The most significant example of a change occurred while I was writing Prophet of the Badlands. This is book one of a six-part series, and I had a general idea of how I wanted things to go for the entire series while writing Prophet. I got the idea to do that as a series at the same time I got the idea for Division Zero. Since Division Zero was a simpler story (one main character versus 5 + multiple antagonists) I decided to write it first. All the while I wrote Division Zero, it felt as though Althea (MC of Prophet) was standing behind me, arms crossed, foot tapping, asking me ‘is it my turn yet’ every fifteen minutes.

Property Andrew Hefter

Property Andrew Hefter

Once I finished Division Zero 1 and began the querying process to get it published, I started on Prophet. This is a story about a girl with powers of healing in a blasted wasteland where medical technology is nonexistent. Naturally, she’s a valuable commodity. Althea is almost inhumanly sweet and tolerates a level of mistreatment that would break most people’s will. Throughout it all, she focuses on her desire to help people regardless of what they do to her. The story is about her finding courage.
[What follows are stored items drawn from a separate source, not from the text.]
(* ===== verification/FftAlgebra.v ===== *)
(** The algebra behind [src/bigint/mul-fft.cc]: convolutions, and the shuffled discrete
    Fourier transform modulo a number for which a power of two is a root of minus one. *)

From Stdlib Require Import ZArith Lia.
From stdpp Require Import base tactics numbers list option.
From S2P Require Import Prelude FftMod.

#[local] Open Scope Z_scope.

(** ** Finite sums *)

Fixpoint sum (n : nat) (f : nat -> Z) : Z :=
  match n with O => 0 | S n => sum n f + f n end.

Lemma sum_ext n f g : (forall i, (i < n)%nat -> f i = g i) -> sum n f = sum n g.
Proof. induction n as [|n IH]; intros E; [done|]. cbn [sum]. rewrite IH, (E n) by (intros; try apply E; lia). done. Qed.

Lemma sum_zero n f : (forall i, (i < n)%nat -> f i = 0) -> sum n f = 0.
Proof. intros E. rewrite (sum_ext n f (fun _ => 0)) by done. clear. induction n as [|n IH]; cbn [sum]; lia. Qed.

Lemma sum_plus n f g : sum n (fun i => f i + g i) = sum n f + sum n g.
Proof. induction n as [|n IH]; cbn [sum]; lia. Qed.

Lemma sum_scale n c f : sum n (fun i => c * f i) = c * sum n f.
Proof. induction n as [|n IH]; cbn [sum]; lia. Qed.

Lemma sum_append n m f : sum (n + m) f = sum n f + sum m (fun i => f (n + i)%nat).
Proof. induction m as [|m IH]; [rewrite Nat.add_0_r; cbn; lia|]. rewrite Nat.add_succ_r. cbn [sum]. lia. Qed.

Lemma sum_swap n m (f : nat -> nat -> Z) : sum n (fun i => sum m (fun j => f i j)) = sum m (fun j => sum n (fun i => f i j)).
Proof.
  induction n as [|n IH]; cbn [sum]; [symmetry; by apply sum_zero|]. by rewrite IH, <- sum_plus.
Qed.

Lemma sum_nonneg n f : (forall i, (i < n)%nat -> 0 <= f i) -> 0 <= sum n f.
Proof. induction n as [|n IH]; intros E; [done|]. cbn [sum]. pose proof (E n). assert (0 <= sum n f) by (apply IH; intros; apply E; lia). lia. Qed.

Lemma sum_le n f c : (forall i, (i < n)%nat -> f i <= c) -> sum n f <= Z.of_nat n * c.
Proof. induction n as [|n IH]; intros E; [done|]. cbn [sum]. pose proof (E n). assert (sum n f <= Z.of_nat n * c) by (apply IH; intros; apply E; lia). lia. Qed.

Lemma sum_mono n f g : (forall i, (i < n)%nat -> f i <= g i) -> sum n f <= sum n g.
Proof. induction n as [|n IH]; intros E; [done|]. cbn [sum]. pose proof (E n). assert (sum n f <= sum n g) by (apply IH; intros; apply E; lia). lia. Qed.

Lemma sum_prefix n m f : (n <= m)%nat -> (forall i, (i < m)%nat -> 0 <= f i) -> sum n f <= sum m f.
Proof.
  intros Hle E. replace m with (n + (m - n))%nat by lia. rewrite sum_append.
  assert (0 <= sum (m - n) (fun i => f (n + i)%nat)) by (apply sum_nonneg; intros; apply E; lia). lia.
Qed.

(** ** Polynomials *)

(** [a(x)] for the polynomial with the coefficients [a 0 .. a (n-1)]. *)
Definition eval (n : nat) (a : nat -> Z) (x : Z) : Z := sum n (fun i => a i * x ^ Z.of_nat i).

(** The coefficients of the product of two polynomials, and its remainder modulo
    [x^n - s]. *)
Definition product_coeff (n : nat) (a b : nat -> Z) (k : nat) : Z :=
  sum n (fun i => a i * (if bool_decide (i <= k < i + n)%nat then b (k - i)%nat else 0)).
Definition convolution (s : Z) (n : nat) (a b : nat -> Z) (k : nat) : Z :=
  product_coeff n a b k + s * product_coeff n a b (n + k).

Lemma pow_nat_add x n m : x ^ Z.of_nat (n + m) = x ^ Z.of_nat n * x ^ Z.of_nat m.
Proof. rewrite Nat2Z.inj_add, Z.pow_add_r by lia. done. Qed.

(** A polynomial times a power of [x]. *)
Lemma eval_shift n i b x : (i < n)%nat ->
  sum (n + n) (fun k => (if bool_decide (i <= k < i + n)%nat then b (k - i)%nat else 0) * x ^ Z.of_nat k) = x ^ Z.of_nat i * eval n b x.
Proof.
  intros Hi. replace (n + n)%nat with (i + (n + (n - i)))%nat by lia. rewrite sum_append, sum_append.
  rewrite (sum_zero i), (sum_zero (n - i)) by (intros; rewrite bool_decide_false by lia; lia).
  unfold eval. rewrite <- sum_scale, Z.add_0_l, Z.add_0_r. apply sum_ext. intros j Hj. rewrite bool_decide_true by lia.
  replace (i + j - i)%nat with j by lia. rewrite pow_nat_add. lia.
Qed.

Lemma eval_product n a b x : eval (n + n) (product_coeff n a b) x = eval n a x * eval n b x.
Proof.
  unfold eval at 1, product_coeff.
  transitivity (sum (n + n) (fun k => sum n (fun i => a i * ((if bool_decide (i <= k < i + n)%nat then b (k - i)%nat else 0) * x ^ Z.of_nat k)))).
  { apply sum_ext. intros k Hk. rewrite Z.mul_comm, <- sum_scale. apply sum_ext. intros. lia. }
  rewrite sum_swap. rewrite Z.mul_comm. unfold eval at 2. rewrite <- sum_scale. apply sum_ext. intros i Hi.
  rewrite sum_scale, eval_shift by done. lia.
Qed.

(** The coefficients of the remainder, at any [x]. *)
Lemma eval_convolution s n a b x :
  eval n (convolution s n a b) x = eval n a x * eval n b x - (x ^ Z.of_nat n - s) * sum n (fun k => product_coeff n a b (n + k) * x ^ Z.of_nat k).
Proof.
  rewrite <- eval_product. unfold eval. rewrite sum_append, Z.mul_sub_distr_r, <- !sum_scale.
  assert (sum n (fun i => convolution s n a b i * x ^ Z.of_nat i) =
    sum n (fun i => product_coeff n a b i * x ^ Z.of_nat i) + sum n (fun i => s * (product_coeff n a b (n + i) * x ^ Z.of_nat i))) as ->.
  { rewrite <- sum_plus. apply sum_ext. intros i Hi. unfold convolution. lia. }
  assert (sum n (fun i => product_coeff n a b (n + i) * x ^ Z.of_nat (n + i)) = sum n (fun i => x ^ Z.of_nat n * (product_coeff n a b (n + i) * x ^ Z.of_nat i))) as ->.
  { apply sum_ext. intros i Hi. rewrite pow_nat_add. lia. }
  lia.
Qed.

Lemma product_coeff_nonneg n a b k :
  (forall i, (i < n)%nat -> 0 <= a i) -> (forall i, (i < n)%nat -> 0 <= b i) -> 0 <= product_coeff n a b k.
Proof.
  intros Ha Hb. apply sum_nonneg. intros i Hi. case_bool_decide; [|lia]. pose proof (Ha i Hi). assert (0 <= b (k - i)%nat) by (apply Hb; lia). nia.
Qed.

(** ** The transform *)

Lemma double_pow l : (2 ^ S l = 2 ^ l + 2 ^ l)%nat.
Proof. cbn. lia. Qed.

Lemma div2_pow l : Nat.div2 (2 ^ S l) = (2 ^ l)%nat.
Proof. rewrite <- (Nat.div2_double (2 ^ l)). f_equal. Qed.

Lemma even_pow l : Nat.even (2 ^ S l) = true.
Proof. rewrite Nat.pow_succ_r'. by rewrite Nat.even_mul. Qed.

Lemma pow_pos_nat l : (0 < 2 ^ l)%nat.
Proof. induction l; cbn; lia. Qed.

Section transform.
Context (F : Z).
Local Notation "a ≡ₘ b" := (eqm F a b) (at level 70).

Lemma sum_eqm n f g : (forall i, (i < n)%nat -> f i ≡ₘ g i) -> sum n f ≡ₘ sum n g.
Proof. induction n as [|n IH]; intros E; [done|]. cbn [sum]. rewrite IH, (E n) by (intros; try apply E; lia). done. Qed.

Lemma pow_eqm x y (n : nat) : x ≡ₘ y -> x ^ Z.of_nat n ≡ₘ y ^ Z.of_nat n.
Proof. intros E. induction n as [|n IH]; [done|]. rewrite Nat2Z.inj_succ, !Z.pow_succ_r by lia. by rewrite IH, E. Qed.

(** [2^w] is a primitive root of unity of order [2^l]. *)
Definition root (l : nat) (w : Z) : Prop :=
  0 <= w /\ match l with O => True | S l => 2 ^ (w * Z.of_nat (2 ^ l)) ≡ₘ -1 end.

Lemma root_half l w : root (S l) w -> root l (2 * w).
Proof.
  intros [Hw E]. split; [lia|]. destruct l as [|l]; [done|]. rewrite <- E. apply eqm_eq. f_equal. cbn [Nat.pow]. lia.
Qed.

(** The transform the code computes: the results are not in their natural order. *)
Fixpoint transform (l : nat) (w : Z) (a : nat -> Z) (i : nat) : Z :=
  match l with
  | O => a i
  | S l =>
      let h := (2 ^ l)%nat in
      if bool_decide (i < h)%nat then transform l (2 * w) (fun k => a k + a (h + k)%nat) i
      else transform l (2 * w) (fun k => (a k - a (h + k)%nat) * 2 ^ (w * Z.of_nat k)) (i - h)
  end.

(** The power of two at which the [i]-th result is the value of the polynomial. *)
Fixpoint exponent (l : nat) (w : Z) (i : nat) : Z :=
  match l with
  | O => 0
  | S l => let h := (2 ^ l)%nat in if bool_decide (i < h)%nat then exponent l (2 * w) i else w + exponent l (2 * w) (i - h)
  end.

Lemma exponent_nonneg l w i : 0 <= w -> 0 <= exponent l w i.
Proof.
  revert w i. induction l as [|l IH]; intros w i Hw; cbn [exponent]; [lia|]. case_bool_decide; [apply IH; lia|].
  assert (0 <= exponent l (2 * w) (i - 2 ^ l)) by (apply IH; lia). lia.
Qed.

Lemma exponent_root l w i : root l w -> 2 ^ (exponent l w i * Z.of_nat (2 ^ l)) ≡ₘ 1.
Proof.
  revert w i. induction l as [|l IH]; intros w i Hr; [done|]. pose proof (root_half _ _ Hr) as Hr'. destruct Hr as [Hw Hr].
  rewrite double_pow, Nat2Z.inj_add. cbn [exponent]. assert (0 <= 2 * w) as Hw2 by lia. case_bool_decide.
  - pose proof (exponent_nonneg l (2 * w) i Hw2). rewrite Z.mul_add_distr_l, Z.pow_add_r, IH by (done || lia). done.
  - pose proof (exponent_nonneg l (2 * w) (i - 2 ^ l) Hw2).
    replace ((w + exponent l (2 * w) (i - 2 ^ l)) * (Z.of_nat (2 ^ l) + Z.of_nat (2 ^ l))) with
      (w * Z.of_nat (2 ^ l) + w * Z.of_nat (2 ^ l) + (exponent l (2 * w) (i - 2 ^ l) * Z.of_nat (2 ^ l) + exponent l (2 * w) (i - 2 ^ l) * Z.of_nat (2 ^ l))) by lia.
    rewrite !Z.pow_add_r, IH, Hr by (done || lia). done.
Qed.

Lemma eval_eqm n a b x : (forall i, (i < n)%nat -> a i ≡ₘ b i) -> eval n a x ≡ₘ eval n b x.
Proof. intros E. apply sum_eqm. intros i Hi. by rewrite (E i Hi). Qed.

(** A polynomial of length [h + h] at a point whose [h]-th power is [s]. *)
Lemma eval_halves h a s x : x ^ Z.of_nat h ≡ₘ s -> eval (h + h) a x ≡ₘ eval h (fun k => a k + s * a (h + k)%nat) x.
Proof.
  intros E. unfold eval. rewrite sum_append.
  transitivity (sum h (fun i => a i * x ^ Z.of_nat i) + sum h (fun i => s * a (h + i)%nat * x ^ Z.of_nat i)).
  - f_equiv. apply sum_eqm. intros i Hi. rewrite pow_nat_add, E. apply eqm_eq. lia.
  - rewrite <- sum_plus. apply eqm_eq, sum_ext. intros. lia.
Qed.

(** Coefficients weighted with the powers of [y]. *)
Lemma eval_weighted n a y x : eval n (fun k => a k * y ^ Z.of_nat k) x = eval n a (y * x).
Proof. apply sum_ext. intros i Hi. rewrite Z.pow_mul_l. lia. Qed.

Lemma pow_mul_nat w (k : nat) : 0 <= w -> 2 ^ (w * Z.of_nat k) = (2 ^ w) ^ Z.of_nat k.
Proof. intros Hw. by rewrite Z.pow_mul_r by lia. Qed.

Lemma transform_eval l w a i : root l w -> (i < 2 ^ l)%nat -> transform l w a i ≡ₘ eval (2 ^ l) a (2 ^ exponent l w i).
Proof.
  revert w a i. induction l as [|l IH]; intros w a i Hr Hi.
  { assert (i = 0)%nat as -> by (cbn in Hi; lia). apply eqm_eq. cbn. lia. }
  pose proof (root_half _ _ Hr) as Hr'. destruct Hr as [Hw Hr]. assert (0 <= 2 * w) as Hw2 by lia.
  rewrite double_pow in *. cbn [transform exponent]. set (h := (2 ^ l)%nat) in *. case_bool_decide as Hlt.
  - pose proof (exponent_nonneg l (2 * w) i Hw2). pose proof (exponent_root l (2 * w) i Hr') as E. fold h in E.
    rewrite (IH _ _ _ Hr' Hlt), (eval_halves h a 1) by (by rewrite <- pow_mul_nat). fold h.
    apply eval_eqm. intros. apply eqm_eq. lia.
  - pose proof (exponent_nonneg l (2 * w) (i - h) Hw2). pose proof (exponent_root l (2 * w) (i - h) Hr') as E. fold h in E.
    rewrite (IH _ _ _ Hr') by (fold h; lia). fold h. set (e := exponent l (2 * w) (i - h)) in *.
    rewrite (eval_halves h a (-1)) by (rewrite <- pow_mul_nat, Z.mul_add_distr_r, Z.pow_add_r, E, Hr by lia; done).
    rewrite Z.pow_add_r by lia. rewrite <- eval_weighted. apply eval_eqm. intros k Hk. rewrite pow_mul_nat by lia. apply eqm_eq. lia.
Qed.

Lemma transform_eqm l w a b i : root l w -> (i < 2 ^ l)%nat -> (forall k, (k < 2 ^ l)%nat -> a k ≡ₘ b k) -> transform l w a i ≡ₘ transform l w b i.
Proof. intros Hr Hi E. rewrite !transform_eval by done. by apply eval_eqm. Qed.

Lemma transform_ext l w a b i : (forall k, (k < 2 ^ l)%nat -> a k = b k) -> (i < 2 ^ l)%nat -> transform l w a i = transform l w b i.
Proof.
  revert w a b i. induction l as [|l IH]; intros w a b i E Hi; [by apply E|]. rewrite double_pow in *. cbn [transform].
  case_bool_decide; apply IH; try lia; intros k Hk; by rewrite !E by lia.
Qed.

(** The transform turns convolutions into products.  With [theta], the sequences are
    weighted so that the convolution wraps around with the factor [s]. *)
Definition weighted (theta : Z) (a : nat -> Z) (k : nat) : Z := a k * 2 ^ (theta * Z.of_nat k).

Lemma transform_convolution l w theta s a b i :
  root l w -> (i < 2 ^ l)%nat -> 0 <= theta -> 2 ^ (theta * Z.of_nat (2 ^ l)) ≡ₘ s ->
  transform l w (weighted theta (convolution s (2 ^ l) a b)) i ≡ₘ transform l w (weighted theta a) i * transform l w (weighted theta b) i.
Proof.
  intros Hr Hi Ht Hs. rewrite !transform_eval by done. set (n := (2 ^ l)%nat) in *. set (x := 2 ^ exponent l w i).
  assert (forall c, eval n (weighted theta c) x = eval n c (2 ^ theta * x)) as Ew.
  { intros c. rewrite <- eval_weighted. apply sum_ext. intros k Hk. unfold weighted. by rewrite pow_mul_nat. }
  rewrite !Ew, eval_convolution. assert ((2 ^ theta * x) ^ Z.of_nat n ≡ₘ s) as E.
  { rewrite Z.pow_mul_l, <- pow_mul_nat, Hs by done. unfold x. pose proof (exponent_nonneg l w i (proj1 Hr)).
    rewrite <- pow_mul_nat by done. unfold n. rewrite (exponent_root l w i Hr). apply eqm_eq. lia. }
  rewrite E. apply eqm_eq. lia.
Qed.

(** ** The inverse transform *)

Definition back_factor (w : Z) (n k : nat) : Z := if bool_decide (k = 0)%nat then 1 else 2 ^ (w * Z.of_nat (n - k)).

Fixpoint inverse (l : nat) (w : Z) (v : nat -> Z) (i : nat) : Z :=
  match l with
  | O => v i
  | S l =>
      let h := (2 ^ l)%nat in
      let lo := inverse l (2 * w) v in
      let hi := inverse l (2 * w) (fun k => v (h + k)%nat) in
      if bool_decide (i < h)%nat then lo i + hi i * back_factor w (2 ^ S l) i
      else lo (i - h)%nat - hi (i - h)%nat * back_factor w (2 ^ S l) (i - h)
  end.

Lemma inverse_eqm l w u v i : (i < 2 ^ l)%nat -> (forall k, (k < 2 ^ l)%nat -> u k ≡ₘ v k) -> inverse l w u i ≡ₘ inverse l w v i.
Proof.
  revert w u v i. induction l as [|l IH]; intros w u v i Hi E; [by apply E|].
  rewrite double_pow in *. cbn [inverse]. case_bool_decide; rewrite (IH _ u v), (IH _ (fun k => u _) (fun k => v (2 ^ l + k)%nat)); try done; intros; try apply E; lia.
Qed.

Lemma back_factor_root l w k : root (S l) w -> (k < 2 ^ l)%nat -> 2 ^ (w * Z.of_nat k) * back_factor w (2 ^ S l) k ≡ₘ 1.
Proof.
  intros [Hw Hr] Hk. unfold back_factor. case_bool_decide as H0; [subst k; by rewrite Z.mul_0_r|].
  rewrite <- Z.pow_add_r by (apply Z.mul_nonneg_nonneg; lia). replace (w * Z.of_nat k + w * Z.of_nat (2 ^ S l - k)) with (w * Z.of_nat (2 ^ l) + w * Z.of_nat (2 ^ l)) by (rewrite double_pow; lia).
  rewrite Z.pow_add_r, Hr by (apply Z.mul_nonneg_nonneg; lia). done.
Qed.

Lemma inverse_transform l w a i : root l w -> (i < 2 ^ l)%nat -> inverse l w (transform l w a) i ≡ₘ Z.of_nat (2 ^ l) * a i.
Proof.
  revert w a i. induction l as [|l IH]; intros w a i Hr Hi; [cbn [inverse transform]; apply eqm_eq; cbn; lia|].
  pose proof (root_half _ _ Hr) as Hr'. cbn [inverse]. set (h := (2 ^ l)%nat) in *.
  assert (forall k, (k < h)%nat -> inverse l (2 * w) (transform (S l) w a) k ≡ₘ Z.of_nat h * (a k + a (h + k)%nat)) as Elo.
  { intros k Hk. rewrite <- (IH (2 * w) (fun k => a k + a (h + k)%nat) k Hr' Hk). apply inverse_eqm; [done|]. intros j Hj. cbn [transform].
    fold h. by rewrite bool_decide_true by done. }
  assert (forall k, (k < h)%nat -> inverse l (2 * w) (fun k => transform (S l) w a (h + k)%nat) k ≡ₘ Z.of_nat h * ((a k - a (h + k)%nat) * 2 ^ (w * Z.of_nat k))) as Ehi.
  { intros k Hk. rewrite <- (IH (2 * w) (fun k => (a k - a (h + k)%nat) * 2 ^ (w * Z.of_nat k)) k Hr' Hk). apply inverse_eqm; [done|]. intros j Hj.
    cbn [transform]. fold h. rewrite bool_decide_false by lia. by replace (h + j - h)%nat with j by lia. }
  assert (forall k, (k < h)%nat -> Z.of_nat h * ((a k - a (h + k)%nat) * 2 ^ (w * Z.of_nat k)) * back_factor w (2 ^ S l) k ≡ₘ Z.of_nat h * (a k - a (h + k)%nat)) as Eback.
  { intros k Hk. rewrite <- !Z.mul_assoc. rewrite (back_factor_root l w k Hr Hk). apply eqm_eq. lia. }
  rewrite double_pow in *. fold h in Hi |- *. case_bool_decide as Hlt; rewrite Elo, Ehi by lia; change (2 ^ l)%nat with h in Eback; rewrite Eback by lia; apply eqm_eq.
  - lia.
  - replace (h + (i - h))%nat with i by lia. lia.
Qed.
End transform.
Initially, she is quiet, timid, and afraid of how people will react if she uses her ‘other’ abilities to protect herself. At about the 55% (rough estimate) mark, the outline called for something to happen. (Pardon the vagary here; I’m trying not to spoil for those who haven’t read it.) At the time I outlined it, it made sense to me―a temporary reprieve at a particular place before the cycle of being grabbed by others looking to exploit her abilities continued.

However, Althea had other plans. She formed a strong emotional connection to another character that I had not anticipated. When it came time for the outlined event to occur, she put her foot down and refused. Considering primary story arc involved her evolution from a meek and timid “All I want to do is help people no matter how mean they are” person to having the inner strength to stand up for herself, I couldn’t say no.

So, the outline changed.

And the entire series changed course because of it.

I’m not trying to say that outlining is better than pantsing. For me, it is―but a writer has to do what works for them. Especially with complex plots, I need to have an idea of where I’m heading or I’m going to get lost on the way.

Probably a good point for me to cease rambling before the goat explodes.